National Geographic Journalist, Jonathan Kolby, described how approximately 200 million live animals are imported legally into the US each year. His experience as a past wildlife specialist and policy advisory for the Fish and Wildlife Service, showed him that although there is much focus on regulating the volume of illegal international wildlife trade imports—often enough the zoonoviruses which enter the country via legal products go unnoticed.

Legal wildlife trade is also a much larger market than illegal trade. While illegal Wildlife trade generates a revenue of $7 to $20 billion annually, being the third most expensive illegal market after drugs and weapons trade, the monetary value of the legal wildlife market is up to four times that, meaning it poses four times the threat.

Increased commercialization of wildlife allows larger scale and faster disease transmission. Data collected which observed the animals present in illegal wildlife trade, found that 88% of these species matched those which are listed as possible vectors in the zoonotic disease datasets. Thus, Clean Trade programs should be encouraged, so that imported wildlife products must also be accompanied with a health certificate, as is in the case for imported livestock.

Bats for sale in Laos. | Neil Banas / Flickr

How can we prevent another global zoonotic pandemic?

Addressing how we currently conduct land-use change and wildlife trade will not only impact future disease transmission, but also a whole array of other environmental issues. Whilst many governments, such as China, believe a nationwide shutdown of wildlife markets is the way to go, some policymakers believe that shutting down in-person markets will just push them online to the dark web, where trafficking activity is even more difficult to trace.

Additionally, a ban of all markets could undermine human rights and risk exacerbating poverty, as many of these markets are legal. Wet markets are simply a place where fresh produce is sold and should not be synonymized with wildlife trade, as these are mostly associated with illegal activity. Millions of urban and rural people rely on wet markets for their food and livelihood.

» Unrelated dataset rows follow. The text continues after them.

(** After a handshake the window is empty. *)
Lemma udp_inv_activated cfg i A s d from name step s' out s0 keys :
  relay_inv cfg i A s -> identity_ok i -> entropy_ok (us_entropy step) ->
  bytes_ok d -> length d ≤ length (rl_udp_buffer s) ->
  handle_udp cfg i name s d from step = Ok (s', out) ->
  rl_session s' = activate (set_keys s0 keys) -> relay_inv cfg i ∅ s'.
Proof.
  intros Hinv Hi Hent Bd Ld H Hses.
  pose proof (handle_udp_meets cfg i A name step Hi s d from Hinv Bd Ld Hent) as Hsafe.
  rewrite H in Hsafe. destruct Hsafe as (A' & _ & Hinv').
  destruct (inv_window _ _ _ _ Hinv') as [_ Hrep]. rewrite Hses in Hrep. cbn in Hrep. by subst A'.
Qed.

(** A client and a server between which the handshake has just completed. *)
Record tunnel_up (cfgI cfgR : RelayConfig) (iI iR : Identity) (caddr saddr : sockaddr_in)
    (c s : Relay) : Prop := {
  up_client : relay_inv cfgI iI ∅ c;
  up_server : relay_inv cfgR iR ∅ s;
  up_client_peer : rl_peer c = Some saddr;
  up_server_peer : peer_is s caddr;
  up_client_active : ss_active (rl_session c) = true;
  up_server_active : ss_active (rl_session s) = true;
  up_counter : ss_send_counter (rl_session c) = 0%Z;
  up_keys : tk_receive (ss_keys (rl_session s)) = tk_send (ss_keys (rl_session c));
  up_index : local_index (rl_session s) = peer_index (rl_session c);
  up_pending : rl_pending c = None;
  up_counter_back : ss_send_counter (rl_session s) = 0%Z;
  up_keys_back : tk_receive (ss_keys (rl_session c)) = tk_send (ss_keys (rl_session s));
  up_index_back : local_index (rl_session c) = peer_index (rl_session s)
}.

(** The server has not accepted an initiation with this or a later timestamp. *)
Definition newer_than_seen (s : Relay) (ent : Entropy) : Prop :=
  forall ts, timestamp (ent_now ent) = Ok ts -> fresh_for (rl_guard s) ts.

Lemma handshake_completes cfgI cfgR iI iR cname sname caddr saddr A A' c0 s0 p0 st1 st2 st3 :
  let e1 := clamp (ent_key (ts_entropy st1)) in
  let e2 := clamp (ent_key (us_entropy st2)) in
  paired iI iR ->
  (576 <= cfg_mtu cfgI <= 1500)%Z -> (576 <= cfg_mtu cfgR <= 1500)%Z ->
  cfg_role cfgI = initiator -> cfg_role cfgR = responder ->
  relay_inv cfgI iI A c0 -> relay_inv cfgR iR A' s0 ->
  rl_peer c0 = Some saddr -> ss_active (rl_session c0) = false -> may_initiate c0 st1 ->
  newer_than_seen s0 (ts_entropy st1) ->
  bytes_ok p0 -> length p0 ≤ Z.to_nat (cfg_mtu cfgI) ->
  entropy_ok (ts_entropy st1) -> entropy_ok (us_entropy st2) -> entropy_ok (us_entropy st3) ->
  is_Some (dh_val e1 (id_peer_public iI)) -> is_Some (dh_val (id_private iI) (id_peer_public iI)) ->
  is_Some (dh_val e2 (scalarmult_base e1).2) -> is_Some (dh_val e2 (id_peer_public iR)) ->
  ts_send st1 = [SysOk 148%Z] -> us_send st2 = [SysOk 92%Z] ->
  exists m1 m2 c1 s1 c2,
    handle_tun cfgI iI c0 p0 st1 = Ok (c1, [SendTo m1 saddr true]) /\
    handle_udp cfgR iR sname s0 m1 caddr st2
      = Ok (s1, [SendTo m2 caddr true; established caddr]) /\
    handle_udp cfgI iI cname c1 m2 saddr st3 = Ok (c2, [established saddr]) /\
    tunnel_up cfgI cfgR iI iR caddr saddr c2 s1.
Proof.
  intros e1 e2 Hp MI MR RI RR IC0 IS0 PI Hact Hmay Hnew Bp0 Lp0 E1 E2 E3 D1 D2 D3 D4 S1 S2.
  assert (config_ok cfgI) as CI by (unfold config_ok; lia).
  assert (config_ok cfgR) as CR by (unfold config_ok; lia).
  pose proof Hp as (OI & OR & _). pose proof (inv_hs _ _ _ _ IC0) as LI. pose proof (inv_hs _ _ _ _ IS0) as LR.
  destruct (max_datagram_val cfgI CI) as [XI YI]. destruct (max_datagram_val cfgR CR) as [XR YR].
  destruct (timestamp_val (ent_now (ts_entropy st1))) as (ts & Hts & _); [apply E1|].
  destruct (initiation_delivered (Handshake_new iI) (Handshake_new iR) (rl_handshake_buffer c0)
    (ts_entropy st1) (rl_guard s0) ts) as (hi & m1 & hr & W1 & [L1 B1] & R1 & Hst & _ & J2 & K1 & _);
    try done; [by apply handshake_ok_new.. | apply (inv_guard _ _ _ _ IS0) | lia | by apply Hnew |].
  destruct (response_delivered hi hr (rl_handshake_buffer s0) (us_entropy st2)
    (ss_keys (rl_session s0)) (ss_keys (rl_session c0)))
    as (hr' & m2 & kr & hi' & ki & W2 & [L2 B2] & R2 & Q1 & Q2 & Q3 & Q4 & Q5 & Q6 & _); [done | done | lia | ..].
  { pose proof Hst as (_ & _ & _ & _ & _ & -> & _). by rewrite K1. }
  { by rewrite J2. }
  destruct (client_initiates cfgI iI A c0 p0 st1 saddr hi m1)
    as (c1 & H1 & P1 & T1 & V1); try done.
  pose proof (tun_inv _ _ _ _ _ _ _ _ IC0 CI OI E1 Bp0 Lp0 H1) as IC1.
  destruct (server_responds cfgR iR A' s0 m1 caddr sname st2 hr (mkGuard ts true) hr' m2 kr)
    as (s1 & H2 & T2 & V2); try done; [lia|].
  destruct (client_completes cfgI iI A c1 m2 saddr cname st3 hi hi' ki) as (c2 & H3 & T3 & V3 & N3);
    try done; [lia | by rewrite T1 |].
  exists m1, m2, c1, s1, c2. split; [done|]. split; [done|]. split; [done|].
  constructor.
  - exact (udp_inv_activated _ _ _ _ _ _ _ _ _ _ _ _ IC1 OI E3 B2
             (udp_slot cfgI iI A c1 m2 IC1 CI ltac:(lia)) H3 T3).
  - exact (udp_inv_activated _ _ _ _ _ _ _ _ _ _ _ _ IS0 OR E2 B1
             (udp_slot cfgR iR A' s0 m1 IS0 CR ltac:(lia)) H2 T2).
  - by rewrite V3.
  - exact V2.
  - by rewrite T3.
  - by rewrite T2.
  - by rewrite T3.
  - rewrite T2, T3. cbn. congruence.
  - rewrite T2, T3. unfold local_index, peer_index. cbn. congruence.
  - exact N3.
  - by rewrite T2.
  - rewrite T2, T3. cbn. congruence.
  - rewrite T2, T3. unfold local_index, peer_index. cbn. congruence.
Qed.
Lemma vpnd_try_leaves a : vpnd_valid a -> leaves [] (vpnd_try a u waits) (fun _ => []) [].
Proof.
  intros [Hm Ha]. seq; [apply init_leaves|]. intros [].
  eapply leaves_bind_returns; [apply load_identity_leaves | apply load_identity_returns|].
  intros [i|] Hi; [|by apply leaves_ret]. specialize (Hi i eq_refl).
  apply (open_scope _ _ tun_fd); [apply TunDevice_open_leaves|]. intros tun.
  seq; [apply configure_interface_leaves|]. intros [].
  apply (open_scope _ _ udp_fd); [apply bind_any_leaves|]. intros sock.
  eapply (leaves_bind_returns _ (nat_scope (vd_install_nat a) (vd_wan_if a) (vd_tun_addr a) (tun_name tun)));
    [apply nat_scope_leaves; [done | by apply pay_held, pay_held] | apply nat_scope_returns|].
  intros nat Hn. eapply leaves_scoped; [|by apply ServerNat_destroy_settles].
  by apply (serve_leaves _ sock (fun port => _)).
Qed.

(** *** Exit statuses *)

Definition cleaned (w : World) : Prop :=
  exists left, unwinds (w_trace w) left /\ reported (w_trace w) left.

Definition status_ok (code : Z) : Prop := code = 0%Z \/ code = 1%Z \/ code = 2%Z.

Lemma returns_scoped {A} d (m : M A) Q : returns m Q -> returns (scoped d m) Q.
Proof.
  intros Hm w a w'. specialize (Hm w). unfold scoped.
  destruct (m w) as [[b|e| |] w1]; try done. intros [= <- _]. by eapply Hm.
Qed.

(** Through the nested scopes to the statement that returns. *)
Ltac returning :=
  repeat first
    [ progress intros ? _
    | apply returns_scoped
    | eapply returns_bind; [apply returns_any|]
    | apply returns_ret; unfold status_ok; lia ].

Lemma vpn_try_status a server : returns (vpn_try a server u waits) status_ok.
Proof.
  unfold vpn_try, vpn_tunnel. eapply returns_bind; [apply returns_any|]. intros [] _.
  eapply returns_bind; [apply returns_any|]. intros [i|] _; returning.
Qed.

Lemma vpnd_try_status a : returns (vpnd_try a u waits) status_ok.
Proof.
  unfold vpnd_try. eapply returns_bind; [apply returns_any|]. intros [] _.
  eapply returns_bind; [apply returns_any|]. intros [i|] _; returning.
Qed.

Lemma vpn_arguments_status n program args a code text :
  length args ≤ n -> vpn_arguments program args a = Exit code text -> status_ok code.
Proof.
  unfold status_ok. revert args a.
  induction n as [|n IH]; intros [|flag args] a Hn; cbn [length] in Hn; try lia; try done.
  cbn [vpn_arguments]. destruct (_ || _); [intros [= <- _]; lia|].
  destruct (String.eqb flag _); [apply IH; lia|].
  destruct args as [|value args]; [intros [= <- _]; lia|]. cbn [length] in Hn.
  destruct (vpn_option program flag value a) as [a1|c t] eqn:E; [apply IH; lia|]. intros [= <- _].
  destruct a. cbn [vpn_option] in E. repeat case_match; simplify_eq; lia.
Qed.

Lemma vpnd_arguments_status n program args a code text :
  length args ≤ n -> vpnd_arguments program args a = Exit code text -> status_ok code.
Proof.
  unfold status_ok. revert args a.
  induction n as [|n IH]; intros [|flag args] a Hn; cbn [length] in Hn; try lia; try done.
  cbn [vpnd_arguments]. destruct (_ || _); [intros [= <- _]; lia|].
  destruct (String.eqb flag _); [apply IH; lia|].
  destruct args as [|value args]; [intros [= <- _]; lia|]. cbn [length] in Hn.
  destruct (vpnd_option program flag value a) as [a1|c t] eqn:E; [apply IH; lia|]. intros [= <- _].
  destruct a. cbn [vpnd_option] in E. repeat case_match; simplify_eq; lia.
Qed.

(** A [try] block that cleans up, with a handler that prints and returns 1. *)
Lemma try_exits m message w :
  leaves [] m (fun _ => []) [] -> returns m status_ok -> owes [] w ->
  exists code w', try_catch m (fun e => _ ← emit (Stderr (message e)); mret 1%Z) w = (Ret code, w') /\
    status_ok code /\ cleaned w'.
Proof.
  intros Hm Hr Hs. specialize (Hm w Hs). specialize (Hr w). unfold try_catch.
  destruct (m w) as [[code|e| |] w']; try done.
  - exists code, w'. split; [done|]. split; [by eapply Hr | by apply owes_unwinds].
  - eexists 1%Z, _. split; [reflexivity|]. split; [by right; left|]. apply owes_unwinds.
    eapply owes_books; [|exact Hm]. intros n. by exists n.
Qed.

(** Printing a message and exiting at once. *)
Lemma print_exits text code w :
  w_trace w = [] -> status_ok code ->
  exists code' w', (_ ← emit (Stderr text); mret code) w = (Ret code', w') /\
    status_ok code' /\ cleaned w'.
Proof.
  intros Hw0 Hc. eexists code, _. split; [reflexivity|]. split; [done|]. apply owes_unwinds.
  eapply owes_books; [|by apply owes_start]. intros n. by exists n.
Qed.

End Mains.

Section Unwinding.
Context `{H : Host} `{P : Primitives} `{PO : !PrimitivesOk} `{BO : !Base64Ok} `{I : Inet}.

Lemma vpn_main_exits program args u waits w :
  w_trace w = [] -> Forall wait_ok waits -> signalled waits ->
  exists code w', vpn_main program args u waits w = (Ret code, w') /\
    status_ok code /\ cleaned w'.
Proof.
  intros Hw0 Hw Hsig. unfold vpn_main.
  destruct (vpn_arguments program args vpn_defaults) as [a|code text] eqn:E.
  2: { apply print_exits; [done|]. by eapply vpn_arguments_status. }
  destruct (va_server a) as [server|]; [|apply print_exits; unfold status_ok; auto].
  destruct (_ || _); [apply print_exits; unfold status_ok; auto|].
  apply try_exits; [apply vpn_try_leaves; try done | apply vpn_try_status | by apply owes_start].
  eapply (vpn_arguments_valid_n (length args)); [done| |exact E]. by unfold vpn_valid, mtu_ok.
Qed.

Lemma vpnd_main_exits program args u waits w :
  w_trace w = [] -> Forall wait_ok waits -> signalled waits ->
  subnet_of (vd_tun_addr vpnd_defaults) <> None ->
  exists code w', vpnd_main program args u waits w = (Ret code, w') /\
    status_ok code /\ cleaned w'.
Proof.
  intros Hw0 Hw Hsig Hd. unfold vpnd_main.
  destruct (vpnd_arguments program args vpnd_defaults) as [a|code text] eqn:E.
  2: { apply print_exits; [done|]. by eapply vpnd_arguments_status. }
  destruct (_ || _); [apply print_exits; unfold status_ok; auto|].
  apply try_exits; [apply vpnd_try_leaves; try done | apply vpnd_try_status | by apply owes_start].
  eapply (vpnd_arguments_valid_n (length args)); [done| |exact E]. split; [by unfold mtu_ok | done].
Qed.


End Unwinding.

(** ** The key tool *)

Section Key.
Context `{P : Primitives} `{PO : !PrimitivesOk} `{BO : !Base64Ok}.

Definition base64_text (s : string) : Prop :=
  Forall (fun c => base64_char c = true) (String.list_ascii_of_string s).

Lemma base64_char_plain c :
  base64_char c = true ->
  Ascii.eqb c "010" = false /\ Ascii.eqb c "013" = false /\ Ascii.eqb c " " = false.
Proof.
  intros Hc. repeat split;
    (match goal with |- Ascii.eqb c ?d = false => destruct (Ascii.eqb_spec c d) as [->|]; done end).
Qed.

(** One line holding base64 is read back exactly. *)
Lemma line_of_base64 s : base64_text s -> line_of (s +:+ newline) = s.
Proof.
  induction s as [|c s IH]; intros Hs; [done|]. apply Forall_cons in Hs as [Hc Hs].
  rewrite str_app_cons. cbn [line_of]. destruct (base64_char_plain c Hc) as (-> & _). by rewrite IH.
Qed.

Lemma strip_right_base64 s : base64_text s -> strip_right s = s.
Proof.
  induction s as [|c s IH]; intros Hs; [done|]. apply Forall_cons in Hs as [Hc Hs].
  cbn [strip_right]. rewrite IH by done. destruct s; [|done].
  by destruct (base64_char_plain c Hc) as (_ & -> & ->).
Qed.

Lemma from_to_base64 b : bytes_ok b -> b <> [] -> from_base64 (to_base64 b) = Some b.
Proof.
  intros Hb Hn. unfold from_base64, to_base64. rewrite decide_False by by apply base64_nonempty.
  rewrite base64_roundtrip by done. cbn [negb Z.eqb]. by rewrite Nat.eqb_refl.
Qed.

(** A key written on a line of its own, as the programs read it. *)
Lemma read_key_line k : key_ok k -> from_base64 (strip_right (line_of (to_base64 k +:+ newline))) = Some k.
Proof.
  intros [Hl Hb]. rewrite line_of_base64, strip_right_base64 by apply base64_alphabet.
  apply from_to_base64; [done|]. by intros ->.
Qed.

(** [C39] Keys round-trip through the tool and the configuration: what
    [vpnkey genkey] prints, [vpnkey pubkey] reads and answers with the public
    key of that private key; the same line as a key file, with the printed
    public key of a peer, gives the identity with exactly those keys when its
    locked memory can be had, and [std::bad_alloc] when it cannot.  To a
    terminal [genkey] prints nothing on standard output and exits 1. *)
Theorem programs_key_roundtrip strerror program r tty r' pub' :
  (0 <= sodium_init)%Z -> key_ok r -> key_ok pub' ->
  exists k pub line,
    generate_keypair r = Ok (k, pub) /\
    vpnkey_main strerror program ["genkey"] 0 r "" = Ok (mkPrinted 0 line "") /\
    vpnkey_main strerror program ["pubkey"] tty r' line = Ok (mkPrinted 0 (to_base64 pub +:+ newline) "") /\
    (if sodium_malloc LockedKey_size then
       exists i, Identity_from_base64 (strip_right (line_of line)) (to_base64 pub') = Ok (Some i) /\
         id_private i = k /\ id_public i = pub /\ id_peer_public i = pub'
     else Identity_from_base64 (strip_right (line_of line)) (to_base64 pub') = Throw bad_alloc) /\
    (forall tty, tty <> 0%Z -> exists err,
       vpnkey_main strerror program ["genkey"] tty r "" = Ok (mkPrinted 1 "" err)).
Proof.
  intros Hinit Hr Hp. destruct (generate_keypair_ok r Hr) as [Hg Hk].
  set (k := clamp r) in *. exists k, (scalarmult_base k).2, (to_base64 k +:+ newline).
  assert (init = Ok tt) as Hi by (unfold init; by rewrite (proj2 (Z.ltb_ge _ _)) by lia).
  pose proof (read_key_line k Hk) as Hread.
  split; [done|]. unfold vpnkey_main. rewrite Hi, !bind_Ok. cbn [String.eqb Ascii.eqb Bool.eqb].
  split; [unfold genkey; by rewrite Hg|]. split.
  { unfold pubkey. rewrite Hread. rewrite (proj1 Hk). cbn [negb Nat.eqb kKeySize].
    by rewrite derive_public_ok. }
  split; [|intros tty0 Ht; unfold genkey, stdout_is_safe_for_secrets; rewrite (proj2 (Z.eqb_neq _ _) Ht); by eexists].
  unfold Identity_from_base64. rewrite Hread.
  rewrite from_to_base64 by (try apply Hp; intros ->; by destruct Hp).
  rewrite (proj1 Hk), (proj1 Hp), Nat.eqb_refl. cbn [negb orb].
  destruct (sodium_malloc LockedKey_size) eqn:Hm; [|by rewrite Identity_new_eq, Hm].
  destruct (Identity_new_ok k pub' Hm Hk Hp) as (i & -> & Hio & Hpriv & Hpeer). exists i.
  split; [done|]. split; [done|]. split; [|done]. destruct Hio as (_ & -> & _). by rewrite Hpriv.
Qed.

End Key.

Whilst wildlife trade gives products to the elite class—an aspect of the trade which should be banned—it offers food security to some of the country’s poorest people. Many rural communities, even indigenous groups, rely on selling and consuming wildlife products, as well as forest flora products. Thus, an overall ban could push people out of these jobs and achieve the opposite effect by increasing means to survive through illegal measures.

‘When it comes to decisions on policies to do with these issues, it is vital to have the democratic engagement of locals.’

People should have the right to own, manage and use their traditional lands in a sustainable way. Instead of banning wildlife trade completely, indigenous communities should be used as examples of how they have traditionally used their lands for thousands of years. Sustainable wildlife trade can increase incentive for locals to protect their local biodiversity, as its health is vital to keep the trade going.

Whilst heavy regulations should be introduced into wildlife trade, it is important to include locals in the discussion and have their voices heard. Meetings should be held to spread awareness on the consequences of uncontrolled wildlife trade, biodiversity loss and how zoonotic diseases spread. When it comes to decisions on policies to do with these issues, it is vital to have the democratic engagement of locals—introducing voting on possible policy changes and hearing the advice of indigenous leaders.

Partnerships should be introduced between local communities, the private sector and the government in order to implement measures to prevent and control future zoonotic disease outbreaks. Whilst introducing COVID-19 recovery funds should occur at a local level, international collaboration between governments is key to isolate a potential future pandemic.

Collaboration and the sharing of data is much more important than competition for which country releases a successful vaccine first.